Элан поднял глаза на стряпуху.
– Мамки давно в живых нет, я сам по себе. Да и в года уже вошёл, чтобы хмель пить и ни у кого не спрашивать разрешений, – усмехнулся парень.
– Сирота, значит, – сделала свои выводы Беата, – ладно, иди садись вон за тот стол, сейчас тебя накормим. А то вон истощал, без матери-то…
Она вздохнула и сгребла широкой смуглой пятерней монеты, ссыпала их в карман фартука.
Вечно беда с этими мальчишками, без материнского глазу совсем мясо на костях не наживают. А ещё поди по девкам бегает, те тоже жилы тянут, будь здоров как!
– Дина! – обернулась она к молодой помощнице, суетившейся у огня.
– Ау! – бойко откликнулась та, не оборачиваясь и ловко перекладывая длинными щипцами свиные ребрышки на решетке.
– Похлёбочки пожирнее и погуще плесни, колбасок парочку самых поджаристых и хмеля кружечку из светлого бочонка набери, он там помягше будет…
– Сделаю в лучшем виде!

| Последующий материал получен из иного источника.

(** * Streaming exchange of ilp-sdk: [src/services/switch.ts]

    A shallow embedding of [streamMoney] and of its recursive loop
    [trySendPacket], together with the part of bignumber.js and of the
    oer-utils [Reader] that the loop relies on.

    Conventions of the model.
    - A [BigNumber] is a rational, one of the two infinities, or NaN.
      Sums and products are exact, as they are in bignumber.js; a quotient
      of [div] is rounded to [DECIMAL_PLACES] decimal places, half up, as
      [switch.ts] leaves both settings at their defaults.  The negative
      zero of bignumber.js is not told apart from zero.
    - Everything the loop reads from its surroundings during one iteration
      (the clock, the three capacities of the uplinks, the rate snapshot,
      the fresh secret and the reply of [sendPacket]) is one [Event]; a run
      of the loop consumes a list of events, one per iteration.
    - The unit conversions of crypto-rate-utils, [sha256] and the
      [APPLICATION_ERROR] constant are not part of [switch.ts]; they are
      the fields of the class [Collaborators]. *)

From Stdlib Require Import ZArith QArith Qcanon Qround List String Bool Lia Lqa.
From Stdlib Require Import Morphisms NArith.Nnat.
From Stdlib Require Import Strings.Byte.
Import ListNotations.

Local Open Scope Z_scope.

(** ** bignumber.js *)

Module BigNumber.

Inductive t : Set :=
| Fin (q : Qc)
| PInf
| NInf
| NaN.

Definition ofQ (q : Q) : t := Fin (Q2Qc q).
Definition ofZ (z : Z) : t := ofQ (inject_Z z).
Definition ofN (n : N) : t := ofZ (Z.of_N n).

Definition zero : t := ofZ 0.
Definition one : t := ofZ 1.

(** [ROUND_CEIL] and [ROUND_DOWN] at zero decimal places. *)
Definition ceilQc (q : Qc) : Qc := Q2Qc (inject_Z (Qceiling q)).
Definition truncQc (q : Qc) : Qc :=
  match Qccompare q (Q2Qc 0) with
  | Lt => Q2Qc (inject_Z (Qceiling q))
  | _ => Q2Qc (inject_Z (Qfloor q))
  end.

Definition isNaN (x : t) : bool :=
  match x with NaN => true | _ => false end.

Definition negated (x : t) : t :=
  match x with
  | Fin q => Fin (- q)%Qc
  | PInf => NInf
  | NInf => PInf
  | NaN => NaN
  end.
(** [listVersions] in closed form. *)
Lemma listVersions_closed (folder : Folder) (w : World) :
  listVersions folder (path folder) "/" w =
    let r := ListObjectVersionsPages (s3API folder) (trace w) (bucket folder)
               (path folder) "/" in
    let w' := mkWorld (trace w ++ [ReqListObjectVersionsPages (bucket folder)
                                     (path folder) "/"]) (configs w) in
    (match listingError folder (snd r) with
     | Some err => ([], [], Some err)
     | None =>
         (map (entryObject folder) (List.filter (notSelf folder) (versionEntries (fst r))),
          map (subFolderOf folder w) (flat_map lvCommonPrefixes (fst r)), None)
     end, w').
Proof.
  unfold listVersions, bind, call. simpl.
  rewrite versionPages_closed. simpl.
  destruct (snd (ListObjectVersionsPages _ _ _ _ _)) as [err|]; simpl; [|done].
  by destruct (isAwsNotExist err).
Qed.

(** The plain listing in closed form. *)
Lemma listObjectsPages_closed (folder : Folder) (w : World) :
  listObjectsPages folder (path folder) "/" None (listFunc folder) ([], []) w =
    let r := plainListAnswer folder w in
    ((map (entryObject folder) (List.filter (notSelf folder) (plainEntries (fst r))),
      map (subFolderOf folder w) (flat_map loCommonPrefixes (fst r)), snd r),
     mkWorld (trace w ++ [plainListRequest folder w]) (configs w)).
Proof.
  unfold listObjectsPages, plainListAnswer, plainListRequest, bind, readConfig.
  destruct (UseListObjectsV1 _);
    unfold listObjectsPagesV1, listObjectsPagesV2, bind, call; simpl;
    rewrite plainPages_closed; done.
Qed.

(** [ListFolder] in closed form: resolve the mode, send one listing
    request, keep the entries that are not the folder's own prefix. *)
Lemma ListFolder_closed (folder : Folder) (w : World) :
  ListFolder folder w =
    let r := isVersioningEnabled folder w in
    let a := listingAnswer folder (fst r) (snd r) in
    (match listingError folder (snd a) with
     | Some err => ([], [], Some err)
     | None =>
         (map (entryObject folder) (List.filter (notSelf folder) (fst (fst a))),
          map (subFolderOf folder (snd r)) (snd (fst a)), None)
     end,
     mkWorld (trace (snd r) ++ [listingRequest folder (fst r) (snd r)])
       (configs (snd r))).
Proof.
  unfold ListFolder, bind.
  destruct (isVersioningEnabled folder w) as [[|] w1]; cbn [fst snd].
  - rewrite listVersions_closed. cbn [fst snd listingAnswer listingRequest].
    destruct (listingError folder _) as [err|]; simpl; done.
  - rewrite listObjectsPages_closed. cbn [fst snd listingAnswer listingRequest].
    unfold listingError.
    destruct (snd (plainListAnswer folder w1)) as [err|]; simpl; [|done].
    by destruct (isAwsNotExist err).
Qed.

(** C7.  On both listing paths, unless the store fails the listing with an
    error other than not-found, [ListFolder] returns nil as error and its
    objects are, in the order listed, the leaf entries the store listed
    whose full key is not the folder's own prefix: an entry whose key equals
    the prefix is left out and every other one is returned.  The entries are
    those of [ListObjectVersionsPages] when versioning is enabled and those
    of the plain listing otherwise. *)
Theorem ListFolder_excludes_own_prefix (folder : Folder) (w : World) :
  let r := isVersioningEnabled folder w in
  (forall err, snd (listingAnswer folder (fst r) (snd r)) = Some err ->
               NotFoundSignal err) ->
  snd (fst (ListFolder folder w)) = None
  /\ fst (fst (fst (ListFolder folder w))) =
       map (entryObject folder) (List.filter (notSelf folder) (listedEntries folder w))
  /\ listedEntries folder w =
       (if fst r
        then versionEntries
               (fst (ListObjectVersionsPages (s3API folder) (trace (snd r))
                       (bucket folder) (path folder) "/"))
        else plainEntries (fst (plainListAnswer folder (snd r)))).
Proof.
  cbn zeta. intros Hok. rewrite ListFolder_closed. unfold listedEntries.
  cbn [fst snd].
  assert (Herr : listingError folder
                   (snd (listingAnswer folder (fst (isVersioningEnabled folder w))
                           (snd (isVersioningEnabled folder w)))) = None).
  { unfold listingError.
    destruct (snd (listingAnswer folder _ _)) as [err|]; [|done].
    by rewrite (isAwsNotExist_true err (Hok err eq_refl)). }
  rewrite Herr. split; [done|]. split; [done|].
  unfold listingAnswer. by destruct (fst (isVersioningEnabled folder w)).
Qed.

Lemma entryObject_tagged (folder : Folder) (e : Entry) :
  (forall o, e <> EPlain o) -> versionTagged e (entryObject folder e).
Proof.
  intros Hne. unfold versionTagged.
  destruct e as [o|v|d]; [by destruct (Hne o)| |]; simpl.
  - destruct (ovIsLatest v); repeat split; try done.
    + intros Heq. symmetry in Heq. by apply append_neq in Heq.
    + intros Heq. by apply append_neq in Heq.
  - destruct (dmIsLatest d); repeat split; try done.
    + intros Heq. symmetry in Heq. by apply append_neq in Heq.
    + intros Heq. by apply append_neq in Heq.
Qed.

Lemma versionEntries_not_plain (pages : list ListObjectVersionsOutput) (e : Entry) :
  In e (versionEntries pages) -> forall o, e <> EPlain o.
Proof.
  unfold versionEntries. rewrite in_flat_map. intros (out & _ & Hin) o ->.
  apply in_app_or in Hin. rewrite !in_map_iff in Hin.
  destruct Hin as [(v & Hv & _)|(d & Hd & _)]; discriminate.
Qed.
Lemma runsBetween_weaken lo runs hi hi' :
  runsBetween lo runs hi -> hi <= hi' -> runsBetween lo runs hi'.
Proof.
  revert lo. induction runs as [|r rest IH]; intros lo; simpl; [lia|].
  intros (? & ? & ?) ?. repeat split; auto.
Qed.

Lemma runsBetween_snoc lo runs hi r :
  runsBetween lo runs hi -> hi <= r.1 -> r.1 < r.2 ->
  runsBetween lo (runs ++ [r]) r.2.
Proof.
  revert lo. induction runs as [|r' rest IH]; intros lo; simpl.
  - intros. repeat split; lia.
  - intros (? & ? & ?) ? ?. repeat split; auto.
Qed.

Lemma scanStep_ordered text lo st ch :
  runsBetween lo (builder st) (pos st) ->
  runsBetween lo (builder (scanStep allowed text st ch))
              (pos (scanStep allowed text st ch)).
Proof.
  intros H. unfold scanStep.
  destruct (isFlagged allowed ch) eqn:E; simpl.
  - pose proof (isFlagged_nonempty ch E).
    pose proof (peekAhead_ge
                  (JS.Array_from (JS.slice text (idx st + length ch)))
                  (pos st + length ch)).
    apply (runsBetween_snoc lo (builder st) (pos st) (pos st, _));
      simpl; [assumption | lia | lia].
  - eapply runsBetween_weaken; [eassumption | lia].
Qed.

Lemma fold_scanStep_ordered text lo chs st :
  runsBetween lo (builder st) (pos st) ->
  runsBetween lo (builder (fold_left (scanStep allowed text) chs st))
              (pos (fold_left (scanStep allowed text) chs st)).
Proof.
  revert st. induction chs as [|ch chs IH]; intros st H; simpl; [assumption|].
  apply IH. now apply scanStep_ordered.
Qed.

(** Whatever the text, the runs of one scan come out in ascending order,
    never overlap and are never empty. *)
Lemma scanText_ordered text :
  exists hi, runsBetween 0 (scanText allowed text) hi.
Proof.
  rewrite scanText_unfold. eexists.
  apply fold_scanStep_ordered. simpl. lia.
Qed.

End EditMode.

Lemma buildDecorations_concat (v : EditorView) :
  enabled (settingsField v) = true ->
  frontmatterDisabled (settingsField v) = false ->
  buildDecorations v
  = concat (map (fun r => map (shiftRange r.1)
                            (scanText (allowedSet (settingsField v))
                                      (sliceString (doc v) r.1 r.2)))
                (visibleRanges v)).
Proof.
  intros He Hf. unfold buildDecorations. rewrite He, Hf. simpl.
  rewrite fold_scanRange. simpl. f_equal.
  apply map_ext. intros r. apply scanRange_shift.
Qed.

(** C7. When highlighting is off for a document, the edit-mode decoration
    set is [Decoration.none] and the post processor hands the rendered
    element back untouched, whatever the text and the allowlist: in the
    editor when the field has [enabled] false or [frontmatterDisabled] true
    (also as the field is first created from the plugin), in the reading view
    when the setting is off or the source file is disabled by its
    frontmatter. *)
Theorem suppression_fast_path (p : Plugin) (v : EditorView) (el : Node)
    (sourcePath : jsstring) (file : TFile) :
  (enabled (settingsField v) = false
   \/ frontmatterDisabled (settingsField v) = true ->
   buildDecorations v = Decoration_none)
  /\ (settingsField v = settingsField_create p ->
      settings_enabled (settings p) = false
      \/ isActiveFileDisabledByFrontmatter p = true ->
      buildDecorations v = Decoration_none)
  /\ (settings_enabled (settings p) = false ->
      postProcessor p el sourcePath = el)
  /\ (sourcePath <> [] ->
      getAbstractFileByPath (app p) sourcePath = Some (AFile file) ->
      isFileDisabledByFrontmatter p file = true ->
      postProcessor p el sourcePath = el).
Proof.
  assert (Hedit : forall f,
            enabled f = false \/ frontmatterDisabled f = true ->
            negb (enabled f) || frontmatterDisabled f = true).
  { intros f [-> | ->]; [reflexivity | apply orb_true_r]. }
  split; [|split; [|split]].
  - intros H. unfold buildDecorations. now rewrite (Hedit _ H).
  - intros Hf H. unfold buildDecorations. rewrite Hf.
    now rewrite (Hedit (settingsField_create p) H).
  - intros H. unfold postProcessor. now rewrite H.
  - intros Hsrc Hfile Hdis. unfold postProcessor. rewrite Hfile, Hdis.
    destruct sourcePath; [contradiction|]. simpl.
    now destruct (settings_enabled (settings p)).
Qed.

(** The note says [highlight-non-ascii: false]: the editor field created
    from the plugin is suppressed and so is the reading view. *)
Lemma suppression_fast_path_witness :
  buildDecorations
    (sampleView (samplePlugin true (JBoolean false))
                [e_acute; e_acute] [(0, 2)]) = Decoration_none
  /\ postProcessor (samplePlugin true (JBoolean false))
                   sampleElement (JS.lit "note.md") = sampleElement.
Proof.
  destruct (suppression_fast_path
              (samplePlugin true (JBoolean false))
              (sampleView (samplePlugin true (JBoolean false))
                          [e_acute; e_acute] [(0, 2)])
              sampleElement (JS.lit "note.md") sampleFile)
    as (_ & Hedit & _ & Hread).
  split.
  - apply Hedit; [reflexivity | right; vm_compute; reflexivity].
  - apply Hread; [discriminate | reflexivity | vm_compute; reflexivity].
Defined.

(** *** What the builder makes of the calls *)

Lemma last_snoc_range (layer : list Range) (r : Range) :
  last (layer ++ [r]) = Some r.
Proof. apply last_snoc. Qed.

Lemma RangeSetBuilder_add_after (layer : list Range)
    (nextLayer : DecorationSet) (r : Range) :
  match last layer with
  | Some lst => lst.2 <= r.1
  | None => True
  end ->
  RangeSetBuilder_add (layer :: nextLayer) r
  = Some ((layer ++ [r]) :: nextLayer).
Proof.
  intros H. cbn [RangeSetBuilder_add].
  destruct (last layer) as [lst|]; [|reflexivity].
  assert ((r.1 <? lst.2) = false) as -> by (apply Nat.ltb_ge; lia).
  reflexivity.
Qed.

(** Calls in ascending order that start at or after the end of the layer's
    last range all land in that layer. *)
Lemma RangeSetBuilder_addAll_ordered runs :
  forall lo hi (layer : list Range),
    runsBetween lo runs hi ->
    match last layer with
    | Some lst => lst.2 <= lo
    | None => True
    end ->
    RangeSetBuilder_addAll [layer] runs = Some [layer ++ runs].
Proof.
  induction runs as [|r rest IH]; intros lo hi layer Hruns Hlast.
  - simpl. now rewrite app_nil_r.
  - destruct Hruns as (Hlo & Hne & Hrest).
    cbn [RangeSetBuilder_addAll].
    rewrite (RangeSetBuilder_add_after layer [] r)
      by (destruct (last layer); [lia | exact I]).
    rewrite (IH r.2 hi (layer ++ [r]) Hrest).
    + now rewrite <- app_assoc.
    + rewrite last_snoc_range. lia.
Qed.

Lemma RangeSetBuilder_addAll_runs lo runs hi :
  runsBetween lo runs hi ->
  RangeSetBuilder_addAll [] runs = Some (layersOf runs).
Proof.
  destruct runs as [|r rest]; [reflexivity|].
  intros (_ & _ & Hrest). cbn [RangeSetBuilder_addAll RangeSetBuilder_add].
  rewrite (RangeSetBuilder_addAll_ordered rest r.2 hi [r] Hrest);
    [reflexivity | simpl; lia].
Qed.

(** With at most one visible range no call of [builder.add] throws. *)
Lemma buildDecorationsResult_single (v : EditorView) :
  length (visibleRanges v) <= 1 ->
  buildDecorationsResult v = Some (layersOf (buildDecorations v)).
Proof.
  intros Hlen. unfold buildDecorationsResult.
  assert (H : exists lo hi, runsBetween lo (buildDecorations v) hi).
  { unfold buildDecorations.
    destruct (negb (enabled (settingsField v))
              || frontmatterDisabled (settingsField v));
      [exists 0, 0; simpl; lia|].
    destruct (visibleRanges v) as [|r [|r' rs]];
      [exists 0, 0; simpl; lia | | simpl in Hlen; lia].
    cbn [fold_left]. exists r.1. eexists. unfold scanRange.
    apply fold_scanStep_ordered. simpl. lia. }
  destruct H as (lo & hi & H). now apply RangeSetBuilder_addAll_runs in H.
Qed.

(** With two visible ranges the drift of the first can put a call of the
    second out of order: on ["éééé"], one more unit and ["é"], shown as the
    ranges [[0,4)] and [[5,6)], the calls are [(0,4)], [(4,5)], [(5,6)],
    [(6,7)] and then [(5,6)], on which the builder throws. *)
Lemma buildDecorationsResult_can_throw :
  let v := sampleView (samplePlugin true JUndefined)
                      [e_acute; e_acute; e_acute; e_acute; letter_a; e_acute]
                      [(0, 4); (5, 6)] in
  buildDecorations v = [(0, 4); (4, 5); (5, 6); (6, 7); (5, 6)]
  /\ buildDecorationsResult v = None.
Proof. split; vm_compute; reflexivity. Qed.

(** C9. The edit-mode scan is a function of its inputs alone: two editor
    views with the same settings field and the same visible ranges whose
    visible texts agree get the same result (the same range set, or both
    the exception of the builder), wherever else their documents differ;
    the result of a view is what the builder makes of the scans of its
    visible texts, each moved to its range; with at most one visible range
    the method always returns, with the runs of its scan; and a rebuild in
    [update] does not depend on the decorations held before. *)
Theorem scan_deterministic :
  (forall v1 v2 : EditorView,
     settingsField v1 = settingsField v2 ->
     visibleRanges v1 = visibleRanges v2 ->
     Forall (fun r => sliceString (doc v1) r.1 r.2
                      = sliceString (doc v2) r.1 r.2) (visibleRanges v1) ->
     buildDecorationsResult v1 = buildDecorationsResult v2)
  /\ (forall v : EditorView,
        enabled (settingsField v) = true ->
        frontmatterDisabled (settingsField v) = false ->
        buildDecorationsResult v
        = RangeSetBuilder_addAll []
            (concat (map (fun r => map (shiftRange r.1)
                                     (scanText (allowedSet (settingsField v))
                                               (sliceString (doc v) r.1 r.2)))
                         (visibleRanges v))))
  /\ (forall v : EditorView,
        length (visibleRanges v) <= 1 ->
        buildDecorationsResult v = Some (layersOf (buildDecorations v)))
  /\ (forall decorations1 decorations2 u,
        docChanged u || viewportChanged u
        || existsb (existsb isOwnEffect) (transactions u) = true ->
        plugin_update decorations1 u = plugin_update decorations2 u).
Proof.
  split; [|split; [|split]].
  - intros v1 v2 Hf Hr Ht. unfold buildDecorationsResult. f_equal.
    unfold buildDecorations. rewrite <- Hf.
    destruct (negb (enabled (settingsField v1))
              || frontmatterDisabled (settingsField v1)); [reflexivity|].
    rewrite !fold_scanRange, <- Hr. f_equal. f_equal.
    clear Hr. induction Ht as [|r rs Hr' _ IH]; simpl; [reflexivity|].
    rewrite IH. f_equal. unfold scanRange. now rewrite Hr'.
  - intros v He Hf. unfold buildDecorationsResult.
    now rewrite buildDecorations_concat.
  - exact buildDecorationsResult_single.
  - intros d1 d2 u H. unfold plugin_update. now rewrite H.
Qed.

Нести-то кому?
– Вон, пошел в угол за стол.
– Белявенький что ли тот?
– Он самый…
Едва Элан расположился за небольшим шатким деревянным столом, как перед ним выставили наполненную до краев миску горячей похлебки, от которой тянулся вверх ароматный дымок, плоскую тарелку с домашними колбасками, горячими, прямо с огня, и положили ломоть свежеиспеченного хлеба. В довершении ко всему, на стол с подноса опустилась пузатая глиняная кружка с пенистым хмелем.
– Спасибо, красавица, – голодным взглядом окидывая сначала свой обед, и потом переводя его на молодую фигуристую помощницу Мамаши Беаты, сказал Элан, – дай тебе Боги доброго мужа и любовника хорошего!
Та фыркнула и озорно сверкнула глазами в ответ.
– Муж у меня был, вдовая я, боле замуж не хочу. А любовника хорошего, так где ж его взять по нынешним временам? – беглым, оценивающим, чисто женским взглядом по пареньку пробежала и пошла к своим колбаскам и похлебкам, чуть покачивая роскошными бёдрами.
Элан даже залюбовался ею и на миг замер, поднося ложку ко рту. Высокая, статная, талия тонкая, а бёдра пышные. Всё при неё. Кончик тёмной тяжелой косы болтается ниже талии, на затылке выбиваются колечками короткие прядки, глаза яркие, карие, и брови чёрными ровными шнурами.